Also, I want to mention that on sparc64 we manage the cache aliasing
state in the page struct.

Until a page is mapped into userspace, we just record the most recent
cpu to store into that page with kernel side mappings.  Once the page
ends up being mapped or the cpu doing kernel side stores changes, we
actually perform the cache flush.

Generally speaking, I think that all actual physical memory the kernel
operates on should have a struct page backing it.  So this whole
discussion of operating on physical memory in scatter lists without
backing page structs feels really foreign to me.
Dan Williams Aug. 14, 2015, 4:17 p.m. UTC | #6
On Thu, Aug 13, 2015 at 9:11 PM, David Miller <davem@davemloft.net> wrote:
> From: James Bottomley <James.Bottomley@HansenPartnership.com>
>> At least on some PA architectures, you have to be very careful.
>> Improperly managed, multiple aliases will cause the system to crash
>> (actually a machine check in the cache chequerboard). For the most
>> temperamental systems, we need the cache line flushed and the alias
>> mapping ejected from the TLB cache before we access the same page at an
>> inequivalent alias.
>
> Also, I want to mention that on sparc64 we manage the cache aliasing
> state in the page struct.
>
> Until a page is mapped into userspace, we just record the most recent
> cpu to store into that page with kernel side mappings.  Once the page
> ends up being mapped or the cpu doing kernel side stores changes, we
> actually perform the cache flush.
>
> Generally speaking, I think that all actual physical memory the kernel
> operates on should have a struct page backing it.  So this whole
> discussion of operating on physical memory in scatter lists without
> backing page structs feels really foreign to me.
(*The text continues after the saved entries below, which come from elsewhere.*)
(* ===== verification/Hello.v ===== *)
(** * [hello16] (src/stage2/16/do-rm16-call.asm)

    The last real-mode code that stage 2 calls of its own: it asks the display's option ROM to set
    the screen mode, for the cursor, and to write a message, and then enables interrupts and waits
    for good.  [hello_code] is its lines, for the semantics of [X86].  The theorem follows it through
    its three calls and into its loop, with the timer interrupt of [Time] and other interrupts
    coming at any time. *)

From S2P Require Import Prelude Util Bmem Bparm Rimg Phys X86 Time Vecs.

(** The message; the version is what the program was built with. *)
Definition hello_msg (version : list Z) : list Z :=
  text ".:. biefircate " ++ version ++ text " .:. " ++ text "hello world from int 0x10" ++ [13; 10].

(** [len] is the length of the message, and [msg] its address in the data segment; [jmp $] is a jump
    to the label that is put before it. *)
Definition hello_code (msg len : Z) : list instr := [
  Lbl "hello16";
    mov AX 0x0003; int 0x10; mov AH 0x03; xor BH BH; int 0x10;
    mov AX 0x1301; mov BX 0x0007; mov CX len; mov BP msg; int 0x10; sti;
  Lbl "hello16.$";
    jmp "hello16.$"; retf 0 ].

Section hello.
Context {D : Type} (outb : Z -> Z -> D -> D) (inb : Z -> D -> Z * D) (soft : Z -> mach D -> mach D).
Context (msg len : Z).

Implicit Types m : mach D.

Abbreviation code := (hello_code msg len).

(** ** Up to the loop *)

(** The option ROM puts back what the code relies on between its calls. *)
Definition video_returns m : Prop :=
  sgr (soft 0x10 m) = sgr m /\ stk (soft 0x10 m) = stk m /\ pc (soft 0x10 m) = pc m.

Lemma hello_print m :
  (forall m, video_returns m) -> 0 <= msg < 2 ^ 16 -> 0 <= len < 2 ^ 16 -> pc m = entry code "hello16" ->
  exists m1 m2 m3 m0,
    reaches outb inb soft code m m0 /\ pc m0 = entry code "hello16.$" /\
    (mem m1 = mem m /\ dev m1 = dev m /\ lo16 (eax (gpr m1)) = 3 /\ sgr m1 = sgr m) /\
    (mem m2 = mem (soft 0x10 m1) /\ dev m2 = dev (soft 0x10 m1) /\ hi8 (eax (gpr m2)) = 3 /\ hi8 (ebx (gpr m2)) = 0 /\ sgr m2 = sgr m) /\
    (mem m3 = mem (soft 0x10 m2) /\ dev m3 = dev (soft 0x10 m2) /\ edx (gpr m3) = edx (gpr (soft 0x10 m2)) /\
     lo16 (eax (gpr m3)) = 0x1301 /\ lo16 (ebx (gpr m3)) = 7 /\ lo16 (ecx (gpr m3)) = len /\
     lo16 (ebp (gpr m3)) = msg /\ sgr m3 = sgr m) /\
    (mem m0 = mem (soft 0x10 m3) /\ dev m0 = dev (soft 0x10 m3) /\ sgr m0 = sgr m /\ stk m0 = stk m).
Proof.
  intros Hv Hm Hl Hpc. destruct m as [[a b c x si di bp] s cy z pm st dv p]. cbn [pc] in Hpc. subst p.
  set (m1 := Mach (Regs (with16 a 3) b c x si di bp) s cy z pm st dv 3%nat).
  destruct (Hv m1) as (S1 & T1 & P1).
  destruct (soft 0x10 m1) as [[a1 b1 c1 x1 si1 di1 bp1] s1 cy1 z1 pm1 st1 dv1 p1] eqn:E1.
  cbn [sgr stk pc m1] in S1, T1, P1. subst s1 st1 p1.
  set (m2 := Mach (Regs (with_hi8 a1 3) (with_hi8 b1 0) c1 x1 si1 di1 bp1) s false true pm1 st dv1 6%nat).
  destruct (Hv m2) as (S2 & T2 & P2).
  destruct (soft 0x10 m2) as [[a2 b2 c2 x2 si2 di2 bp2] s2 cy2 z2 pm2 st2 dv2 p2] eqn:E2.
  cbn [sgr stk pc m2] in S2, T2, P2. subst s2 st2 p2.
  set (m3 := Mach (Regs (with16 a2 0x1301) (with16 b2 7) (with16 c2 len) x2 si2 di2 (with16 bp2 msg)) s cy2 z2 pm2 st dv2 11%nat).
  destruct (Hv m3) as (S3 & T3 & P3).
  destruct (soft 0x10 m3) as [g3 s3 cy3 z3 pm3 st3 dv3 p3] eqn:E3.
  cbn [sgr stk pc m3] in S3, T3, P3. subst s3 st3 p3.
  exists m1, m2, m3, (Mach g3 s cy3 z3 pm3 st dv3 (entry code "hello16.$")).
  rewrite E1, E2. split; [|cbn [gpr sgr mem stk dev pc eax ebx ecx edx ebp es m1 m2 m3]; rewrite E3; split_and!; try done; try by apply lo16_with16].
  - locate. do 2 next. eapply reaches_step; [exact (f_equal (fun q => Ok (inl q)) E1)|].
    do 2 next. eapply reaches_step; [exact (f_equal (fun q => Ok (inl q)) E2)|].
    do 4 next. eapply reaches_step; [exact (f_equal (fun q => Ok (inl q)) E3)|]. by next.
  - by apply hi8_with_hi8.
  - by apply hi8_with_hi8.
Qed.

(** ** The loop *)

Lemma in_loop_for_good fuel m m0 :
  reaches outb inb soft code m m0 -> pc m0 = entry code "hello16.$" -> run outb inb soft code fuel m = Fail Diverges.
Proof.
  intros Hr Hp. apply (never_leaves_from outb inb soft code (fun m => pc m = entry code "hello16.$") fuel m m0); [|done|done].
  clear. intros [g s cy z pm st dv p] Hp. cbn [pc] in Hp. subst p. locate. eexists _, _.
  split; [by next|]. split; [one_step|done].
Qed.

(** ** Interrupts in the loop *)

(** The processor goes on after an interrupt that came in state [m] and whose handler ended in
    state [m']: the flags and the place in the code are on the stack that the handler left. *)
Definition resume m m' : mach D := Mach (gpr m') (sgr m') (cf m) (zf m) (mem m') (stk m') (dev m') (pc m).

(** Interrupts other than the timer's, such as the keyboard's. *)
Context (other : mach D -> mach D -> Prop).

(** What happens from [m] on, with [n] timer interrupts in it: instructions and interrupts, in any
    order. *)
Inductive waits : nat -> mach D -> mach D -> Prop :=
  | w_now m : waits 0 m m
  | w_step n m m1 m2 : waits n m m1 -> step outb inb soft code m1 = Ok (inl m2) -> waits n m m2
  | w_timer n m m1 m2 c fl :
      waits n m m1 ->
      leaves outb inb soft time_code (interrupted time_code "irq0" (Z.of_nat (pc m1)) c fl m1)
        (Iret (Z.of_nat (pc m1)) c fl) m2 ->
      waits (S n) m (resume m1 m2)
  | w_other n m m1 m2 : waits n m m1 -> other m1 m2 -> waits n m (resume m1 m2).

(** What the code relies on of what interrupts lead to: the display's option ROM puts back what is
    not its own and leaves the message alone, and so do the handlers; only the timer moves the clock. *)
Record services : Prop := {
  sv_video : forall m, video_returns m;
  sv_video_clock : forall m, clock_of (mem (soft 0x10 m)) = clock_of (mem m);
  sv_video_mem : forall m, pm_ok (mem m) -> pm_ok (mem (soft 0x10 m)) /\
    forall x, in_range (16 * es (sgr m) + msg) len x -> mem (soft 0x10 m) x = mem m x;
  sv_tick : forall m, keeps m (soft 0x1c m);
  sv_tick_clock : forall m, clock_of (mem (soft 0x1c m)) = clock_of (mem m);
  sv_tick_bytes : forall m, pm_ok (mem m) -> pm_ok (mem (soft 0x1c m));
  sv_other : forall m m', other m m' -> keeps m m';
  sv_other_clock : forall m m', other m m' -> clock_of (mem m') = clock_of (mem m);
  sv_other_bytes : forall m m', other m m' -> pm_ok (mem m) -> pm_ok (mem m');
}.

Hypothesis Hsv : services.

(** In the loop, with the registers and the stack of [m]. *)
Definition in_loop m m' : Prop :=
  (pc m' = entry code "hello16.$" \/ pc m' = S (entry code "hello16.$")) /\
  gpr m' = gpr m /\ sgr m' = sgr m /\ stk m' = stk m.

Lemma loop_step m :
  pc m = entry code "hello16.$" \/ pc m = S (entry code "hello16.$") ->
  exists n, step outb inb soft code m = Ok (inl (set_pc n m)) /\
    (n = entry code "hello16.$" \/ n = S (entry code "hello16.$")).
Proof.
  destruct m as [g s cy z pm st dv p]. cbn [pc]. locate. intros [-> | ->]; eexists; (split; [one_step|by auto]).
Qed.

Lemma waits_loop n m m' :
  pm_ok (mem m) -> clock_ok (clock_of (mem m)) -> pc m = entry code "hello16.$" -> waits n m m' ->
  in_loop m m' /\ pm_ok (mem m') /\ clock_of (mem m') = later (Z.of_nat n) (clock_of (mem m)).
Proof.
  intros Hpm Hc Hpc H. induction H as [m|n m m1 m2 _ IH E|n m m1 m2 c fl _ IH Hl|n m m1 m2 _ IH Ho].
  - split; [by repeat split; auto|]. by rewrite later_0.
  - destruct (IH Hpm Hc Hpc) as ((P & G & S & T) & B & C). destruct (loop_step m1 P) as (k & E' & Pk).
    rewrite E' in E. injection E as <-. done.
  - destruct (IH Hpm Hc Hpc) as ((P & G & S & T) & B & C).
    destruct (irq0_spec outb inb soft (sv_tick Hsv) m1 (Z.of_nat (pc m1)) c fl B) as (mt & m' & Hl' & G' & S' & T' & Et & _ & Bt & _ & Em & _).
    destruct (leaves_det _ _ _ _ _ _ _ _ _ Hl Hl') as [_ ->]. unfold in_loop. cbn [resume pc gpr sgr stk mem].
    rewrite G', S', T', Em. split; [done|]. split; [by apply (sv_tick_bytes Hsv)|].
    rewrite (sv_tick_clock Hsv), Et, C, tick_later by (done || lia). f_equal. lia.
  - destruct (IH Hpm Hc Hpc) as ((P & G & S & T) & B & C). destruct (sv_other Hsv _ _ Ho) as (G' & S' & T' & _).
    unfold in_loop. cbn [resume pc gpr sgr stk mem]. rewrite G', S', T'. split; [done|].
    split; [by apply (sv_other_bytes Hsv m1)|]. by rewrite (sv_other_clock Hsv _ _ Ho).
Qed.

(** The code from [m] on: it never leaves; its three calls are made with these registers, the last
    one with the message; and after any number of instructions and interrupts it is in its loop. *)
Definition stays (version : list Z) m : Prop :=
  (forall fuel, run outb inb soft code fuel m = Fail Diverges) /\
  exists m1 m2 m3 m0, reaches outb inb soft code m m0 /\
    dev m1 = dev m /\ lo16 (eax (gpr m1)) = 3 /\
    dev m2 = dev (soft 0x10 m1) /\ hi8 (eax (gpr m2)) = 3 /\ hi8 (ebx (gpr m2)) = 0 /\
    dev m3 = dev (soft 0x10 m2) /\ edx (gpr m3) = edx (gpr (soft 0x10 m2)) /\
    lo16 (eax (gpr m3)) = 0x1301 /\ lo16 (ebx (gpr m3)) = 7 /\
    region (mem m3) (16 * es (sgr m3) + lo16 (ebp (gpr m3))) (lo16 (ecx (gpr m3))) = hello_msg version /\
    dev m0 = dev (soft 0x10 m3) /\ sgr m0 = sgr m /\ stk m0 = stk m /\
    forall n m', waits n m0 m' ->
      in_loop m0 m' /\ clock_of (mem m') = later (Z.of_nat n) (clock_of (mem m)) /\
      exists m'', step outb inb soft code m' = Ok (inl m'').

Lemma hello16_stays_spec m version :
  0 <= msg < 2 ^ 16 -> len = zlen (hello_msg version) -> len < 2 ^ 16 ->
  pc m = entry code "hello16" -> pm_ok (mem m) -> clock_ok (clock_of (mem m)) ->
  region (mem m) (16 * es (sgr m) + msg) len = hello_msg version -> stays version m.
Proof.
  intros Hm0 El Hl Hpc Hpm Hc Hmsg.
  destruct (hello_print m (sv_video Hsv) Hm0 ltac:(unfold zlen in El; lia) Hpc)
    as (m1 & m2 & m3 & m0 & Hr & P0 & (M1 & D1 & A1 & G1) & (M2 & D2 & A2 & B2 & G2) & (M3 & D3 & X3 & A3 & B3 & C3 & N3 & G3) & (M0 & D0 & G0 & T0)).
  pose proof (sv_video_mem Hsv) as F. pose proof (sv_video_clock Hsv) as C.
  pose proof (F m1) as F1. pose proof (F m2) as F2. pose proof (F m3) as F3. rewrite M1, G1 in F1. rewrite M2 in F2. rewrite M3 in F3.
  destruct (F1 Hpm) as [Q1 R1]. destruct (F2 Q1) as [Q2 R2]. destruct (F3 Q2) as [Q3 _].
  assert (Ec : clock_of (mem m0) = clock_of (mem m)) by by rewrite M0, C, M3, C, M2, C, M1.
  split; [intros fuel; by apply (in_loop_for_good fuel m m0)|]. exists m1, m2, m3, m0. split_and!; try done.
  - rewrite N3, C3, G3, M3, <- Hmsg. apply region_ext. intros i Hi. rewrite R2, R1; [done|unfold in_range; lia|].
    rewrite G2. unfold in_range. lia.
  - intros n m' Hw. rewrite <- Ec.
    destruct (waits_loop n m0 m') as (Hin & _ & Eclk); [by rewrite M0|by rewrite Ec|done|done|].
    split; [done|]. split; [done|]. destruct (loop_step m' (proj1 Hin)) as (k & E & _). by eexists.
Qed.

(** C26: [hello16] never comes back.  It asks for the screen mode 3 and for the cursor, and has its
    message written where the cursor is; then it stays in its loop for good, whatever interrupts
    come, with the registers and the stack it has there: after any number of instructions and
    interrupts there is a next instruction, and it does not leave the code.  Meanwhile the clock goes
    on, by a tick for each timer interrupt. *)
Theorem hello16_stays m version :
  0 <= msg < 2 ^ 16 -> len = zlen (hello_msg version) -> len < 2 ^ 16 ->
  pc m = entry code "hello16" -> pm_ok (mem m) -> clock_ok (clock_of (mem m)) ->
  region (mem m) (16 * es (sgr m) + msg) len = hello_msg version -> stays version m.
Proof. apply hello16_stays_spec. Qed.
End hello.

(** ** A concrete machine *)

Definition demo_version : list Z := text "0.1".

(** The data segment is at 0x9f00, and the message at 0x40 in it. *)
Definition hello_mem : phys := write_bytes (fun _ => 0) (16 * 0x9f00 + 0x40) (hello_msg demo_version).

Definition hello_mach : mach unit :=
  Mach (Regs 1 2 3 4 5 6 7) (Segs 0x9f00 0x9f00 0 0 0x9f00) false false hello_mem [0x70; 0x9000] tt 0%nat.

Lemma hello_mem_ok : pm_ok hello_mem.
Proof.
  apply write_bytes_ok; [done|].
  assert (H : forallb (fun b => (0 <=? b) && (b <? 256)) (hello_msg demo_version) = true) by (vm_compute; reflexivity).
  apply Forall_forall. intros b Hb. rewrite forallb_forall in H. apply list_elem_of_In, H in Hb.
  apply andb_prop in Hb as [?%Z.leb_le ?%Z.ltb_lt]. done.
Qed.

(** An option ROM and a tick handler that do nothing. *)
Lemma hello16_stays_witness :
  (forall fuel, run (fun _ _ d => d) (fun _ d => (0, d)) (fun _ m => m) (hello_code 0x40 50) fuel hello_mach = Fail Diverges) /\
  exists m3 : mach unit,
    region (mem m3) (16 * es (sgr m3) + lo16 (ebp (gpr m3))) (lo16 (ecx (gpr m3))) =
      text ".:. biefircate 0.1 .:. hello world from int 0x10" ++ [13; 10].
Proof.
  assert (Hlen : 50 = zlen (hello_msg demo_version)) by (vm_compute; reflexivity).
  assert (Hm : region (mem hello_mach) (16 * es (sgr hello_mach) + 0x40) 50 = hello_msg demo_version)
    by (vm_compute; reflexivity).
  assert (Hc : clock_ok (clock_of (mem hello_mach))) by (split; vm_compute; split; congruence).
  assert (Hsv : services (fun _ m => m) 0x40 50 (fun _ _ : mach unit => False)) by by split.
  destruct (hello16_stays (fun _ _ d => d) (fun _ d => (0, d)) (fun _ m => m) 0x40 50 (fun _ _ => False) Hsv
    hello_mach demo_version ltac:(done) Hlen ltac:(done) eq_refl hello_mem_ok Hc Hm)
    as (Hrun & m1 & m2 & m3 & m0 & _ & _ & _ & _ & _ & _ & _ & _ & _ & _ & Hr & _).
  split; [exact Hrun|]. exists m3. etrans; [exact Hr|]. vm_compute. reflexivity.
Defined.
So the only way for page-less pfns to enter the system is through the
->direct_access() method provided by a pmem device's struct
block_device_operations.  Architectures that require struct page for
cache management to must disable ->direct_access() in this case.
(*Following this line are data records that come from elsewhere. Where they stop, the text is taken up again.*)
(* ===== verification/Pci.v ===== *)
(** * PCI devices and their option ROMs (second half of src/stage1/pci.c)

    [process_pci] adds a boot parameter for each PCI device, enables legacy VGA on the first
    display controller that allows it, and brings the device's option ROM to base memory -
    from the device itself, from the firmware volumes ([Fv]) or, for one VirtualBox device, from
    where the firmware left it.  A device is the record of the answers that its
    EFI_PCI_IO_PROTOCOL gives; physical memory is a function from addresses to bytes; the data
    [bd] points to is passed by value until it is stored in its node. *)

From S2P Require Import Prelude Util Bmem Bparm Rimg Phys Fv.

(** UEFI: attributes of a PCI controller. *)
Definition EFI_PCI_ATTRIBUTE_VGA_MEMORY : Z := 0x0008.
Definition EFI_PCI_ATTRIBUTE_VGA_IO : Z := 0x0010.
Definition EFI_PCI_ATTRIBUTE_VGA_IO_16 : Z := 0x20000.

(** What the protocol answers; [None] and [false] are EFI errors. *)
Record pci_io := {
  GetLocation : option (Z * Z * Z * Z);
  Attributes_Get : option Z;
  Attributes_Supported : option Z;
  Attributes_Enable : Z -> bool;
  Pci_Read : Z -> Z -> option (list Z);
  RomImage : Z;
  RomSize : Z;
}.

Definition no_locn : string := "cannot get PCI ctrlr. locn.".
Definition no_attrs : string := "cannot get PCI ctrlr. attrs.".
Definition no_conf : string := "cannot read PCI conf. sp.".
Definition bogus_bar : string := "bogus 64-bit PCI BAR".
Definition bar_16 : string := "unhandled 16-bit PCI BAR".
Definition no_devices : string := "no PCI devices found".
Definition no_pci_io : string := "cannot get EFI_PCI_IO_PROTOCOL".
Definition no_vga : string := "no usable VGA/XGA controller?".
Definition no_vga_rom : string := "VGA/XGA device lacks option ROM?".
If an arch still wants to support pmem+DAX then it needs something
like this patchset (feedback welcome) to map pmem pfns:

https://lkml.org/lkml/2015/8/12/970

Effectively this would disable ->direct_access() on /dev/pmem0, but
permit ->direct_access() on /dev/pmem0m.
diff mbox

Patch

diff --git a/arch/parisc/kernel/pci-dma.c b/arch/parisc/kernel/pci-dma.c
index b9402c9..6cad0e0 100644
--- a/arch/parisc/kernel/pci-dma.c
+++ b/arch/parisc/kernel/pci-dma.c
@@ -483,11 +483,13 @@  static int pa11_dma_map_sg(struct device *dev, struct scatterlist *sglist, int n
 	BUG_ON(direction == DMA_NONE);
 
 	for_each_sg(sglist, sg, nents, i) {
-		unsigned long vaddr = (unsigned long)sg_virt(sg);
-
-		sg_dma_address(sg) = (dma_addr_t) virt_to_phys(vaddr);
+		sg_dma_address(sg) = sg_phys(sg);
 		sg_dma_len(sg) = sg->length;
-		flush_kernel_dcache_range(vaddr, sg->length);
+
+		if (sg_has_page(sg)) {
+			flush_kernel_dcache_range((unsigned long)sg_virt(sg),
+						  sg->length);
+		}
 	}
 	return nents;
 }
@@ -504,9 +506,10 @@  static void pa11_dma_unmap_sg(struct device *dev, struct scatterlist *sglist, in
 
 	/* once we do combining we'll need to use phys_to_virt(sg_dma_address(sglist)) */
 
-	for_each_sg(sglist, sg, nents, i)
-		flush_kernel_vmap_range(sg_virt(sg), sg->length);
-	return;
+	for_each_sg(sglist, sg, nents, i) {
+		if (sg_has_page(sg))
+			flush_kernel_vmap_range(sg_virt(sg), sg->length);
+	}
 }
 
 static void pa11_dma_sync_single_for_cpu(struct device *dev, dma_addr_t dma_handle, unsigned long offset, size_t size, enum dma_data_direction direction)
@@ -530,8 +533,10 @@  static void pa11_dma_sync_sg_for_cpu(struct device *dev, struct scatterlist *sgl
 
 	/* once we do combining we'll need to use phys_to_virt(sg_dma_address(sglist)) */
 
-	for_each_sg(sglist, sg, nents, i)
-		flush_kernel_vmap_range(sg_virt(sg), sg->length);
+	for_each_sg(sglist, sg, nents, i) {
+		if (sg_has_page(sg))
+			flush_kernel_vmap_range(sg_virt(sg), sg->length);
+	}
 }
 
 static void pa11_dma_sync_sg_for_device(struct device *dev, struct scatterlist *sglist, int nents, enum dma_data_direction direction)
@@ -541,8 +546,10 @@  static void pa11_dma_sync_sg_for_device(struct device *dev, struct scatterlist *
 
 	/* once we do combining we'll need to use phys_to_virt(sg_dma_address(sglist)) */
 
-	for_each_sg(sglist, sg, nents, i)
-		flush_kernel_vmap_range(sg_virt(sg), sg->length);
+	for_each_sg(sglist, sg, nents, i) {
+		if (sg_has_page(sg))
+			flush_kernel_vmap_range(sg_virt(sg), sg->length);
+	}
 }
 
 struct hppa_dma_ops pcxl_dma_ops = {